(Saved entries)
━━━
Lemma readTime_decoded_bounds_witness :
  let peer := fixedPeer 0 [0x7F; 0x7F; 0x3F] in
  (3 <= 3)%nat /\
  decodedTimeBounds (fst (readTime peer confTime Wire_idle)) /\
  fst (readTime peer confTime Wire_idle) = mkTime false 85 85 45 false NONE.
Proof.
  intros peer. split; [lia|]. split; [|reflexivity].
  apply (readTime_decoded_bounds peer Wire_idle confTime);
    [reflexivity | simpl; lia].
Defined.

Lemma readDate_step_bounds (val i : Z) (dateOut : Date) :
  decodedDateBounds dateOut -> decodedDateBounds (readDate_step val i dateOut).
Proof.
  intros (Hw & Hd & Hm & Hy).
  pose proof (readDate_dow_valid val) as Hdow.
  unfold validDow, MONDAY, SUNDAY in Hdow.
  pose proof (bcdValue_bound val 2 ltac:(lia)) as H3.
  pose proof (bcdValue_bound val 1 ltac:(lia)) as H1.
  pose proof (bcdValue_bound val 4 ltac:(lia)) as H15.
  change (Z.ones 2) with 3 in H3. change (Z.ones 1) with 1 in H1.
  change (Z.ones 4) with 15 in H15.
  change ((2 ^ 2 - 1) * 10 + 15) with 45 in H3.
  change ((2 ^ 1 - 1) * 10 + 15) with 25 in H1.
  change ((2 ^ 4 - 1) * 10 + 15) with 165 in H15.
  unfold bcdValue in H3, H1, H15.
  unfold decodedDateBounds, readDate_step.
  destruct i as [|[[?|?|]|[?|?|]|]|?];
    cbn [set_dow set_date set_month set_year dow date month year]; lia.
Qed.

Lemma readDate_loop_bounds (rx : list Z) :
  forall (i : Z) (dateOut : Date),
    decodedDateBounds dateOut -> decodedDateBounds (readDate_loop rx i dateOut).
Proof.
  induction rx as [|b rest IH]; intros i dateOut H; [exact H|].
  cbn [readDate_loop]. apply IH. apply readDate_step_bounds. exact H.
Qed.

Lemma readDate_loop_four_bounds (b0 b1 b2 b3 : Z) (dateOut : Date) :
  decodedDateBounds (readDate_loop [b0; b1; b2; b3] 0 dateOut).
Proof.
  rewrite (readDate_loop_four_overwrites b0 b1 b2 b3 dateOut (mkDate 1 0 0 0)).
  apply readDate_loop_bounds.
  unfold decodedDateBounds. cbn [dow date month year]. lia.
Qed.

(** X13: the read path does not clamp: whatever four or more bytes
    arrive, the value [readDate] returns has a day of week in [1, 7], a
    day of month in [0, 45], a month in [0, 25] and a year in [0, 165],
    whatever the caller's struct held. *)
Theorem readDate_decoded_bounds :
  forall (peer : Peer) (w : Wire) (dateOut : Date),
    to_byte (ack peer (trace w) CLOCK_ADDR [DAY_ADDR] false) = 0 ->
    (4 <= List.length
            (reply peer (trace w ++ [Transmitted CLOCK_ADDR [DAY_ADDR] false 0])
               CLOCK_ADDR 4 true))%nat ->
    decodedDateBounds (fst (readDate peer dateOut w)).
Proof.
  intros peer w dateOut Hack Hlen.
  rewrite readDate_run, Hack. simpl Z.eqb. cbv iota. cbn [fst].
  destruct (reply peer _ CLOCK_ADDR 4 true) as [|b0 [|b1 [|b2 [|b3 rest]]]];
    cbn [List.length] in Hlen; try lia.
  cbn [map]. rewrite (readDate_loop_cons4 _ _ _ _ (map to_byte rest) dateOut).
  apply readDate_loop_bounds. apply readDate_loop_four_bounds.
Qed.

Lemma readDate_decoded_bounds_witness :
  let peer := fixedPeer 0 [0x00; 0x3F; 0x1F; 0xFF] in
  (4 <= 4)%nat /\
  decodedDateBounds (fst (readDate peer confDate Wire_idle)) /\
  fst (readDate peer confDate Wire_idle) = mkDate MONDAY 45 25 165.
Proof.
  intros peer. split; [lia|]. split; [|reflexivity].
  apply (readDate_decoded_bounds peer Wire_idle confDate);
    [reflexivity | simpl; lia].
Defined.

(** ** The RAM accessors *)

(** [loadFromRTCRAM] run on any bus. *)
Lemma loadFromRTCRAM_run (peer : Peer) (initAddr : Z) (w : Wire) :
  let addr := to_byte (getSafeRamAddr (to_byte initAddr)) in
  let status := to_byte (ack peer (trace w) CLOCK_ADDR [addr] false) in
  let sent := trace w ++ [Transmitted CLOCK_ADDR [addr] false status] in
  let bytes := map to_byte (reply peer sent CLOCK_ADDR 1 true) in
  let events := sent ++ [Requested CLOCK_ADDR 1 true bytes] in
  loadFromRTCRAM peer initAddr w =
  match bytes with
  | [] => (None, mkWire CLOCK_ADDR [] [] events (serialOut w))
  | b :: rest => (Some b, mkWire CLOCK_ADDR [] rest events (serialOut w))
  end.
Proof.
  unfold loadFromRTCRAM, bind, Wire_beginTransmission, Wire_write,
    Wire_endTransmission, Wire_requestFrom, Wire_available, Wire_read,
    busStatus, busReply, ret.
  cbn [fst snd trace txAddress txBuffer rxBuffer serialOut app].
  rewrite !(to_byte_small (to_byte _)) by apply to_byte_range.
  change (to_byte CLOCK_ADDR) with CLOCK_ADDR.
  destruct (reply peer _ CLOCK_ADDR 1 true) as [|b rest].
  - reflexivity.
  - cbn [map List.length]. rewrite Nat2Z.inj_succ.
    destruct (Z.gtb_spec (Z.succ (Z.of_nat (List.length (map to_byte rest)))) 0)
      as [Hpos|Hneg]; [|lia].
    cbn [fst snd rxBuffer txAddress txBuffer trace serialOut].
    rewrite to_byte_idem. reflexivity.
Qed.

Lemma loadFromRTCRAM_trace (peer : Peer) (initAddr : Z) (w : Wire) :
  let addr := to_byte (getSafeRamAddr (to_byte initAddr)) in
  let status := to_byte (ack peer (trace w) CLOCK_ADDR [addr] false) in
  let sent := trace w ++ [Transmitted CLOCK_ADDR [addr] false status] in
  trace (snd (loadFromRTCRAM peer initAddr w)) =
  sent ++ [Requested CLOCK_ADDR 1 true
             (map to_byte (reply peer sent CLOCK_ADDR 1 true))].
Proof.
  cbv zeta. rewrite loadFromRTCRAM_run.
  destruct (map to_byte _); reflexivity.
Qed.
━━━
— Assigned task —
Go through the entries above, and wherever a line holds the word "with", copy that line.

— The completed task —
  change (Z.ones 2) with 3 in H3. change (Z.ones 1) with 1 in H1.
  change (Z.ones 4) with 15 in H15.
  change ((2 ^ 2 - 1) * 10 + 15) with 45 in H3.
  change ((2 ^ 1 - 1) * 10 + 15) with 25 in H1.
  change ((2 ^ 4 - 1) * 10 + 15) with 165 in H15.
  match bytes with
  change (to_byte CLOCK_ADDR) with CLOCK_ADDR.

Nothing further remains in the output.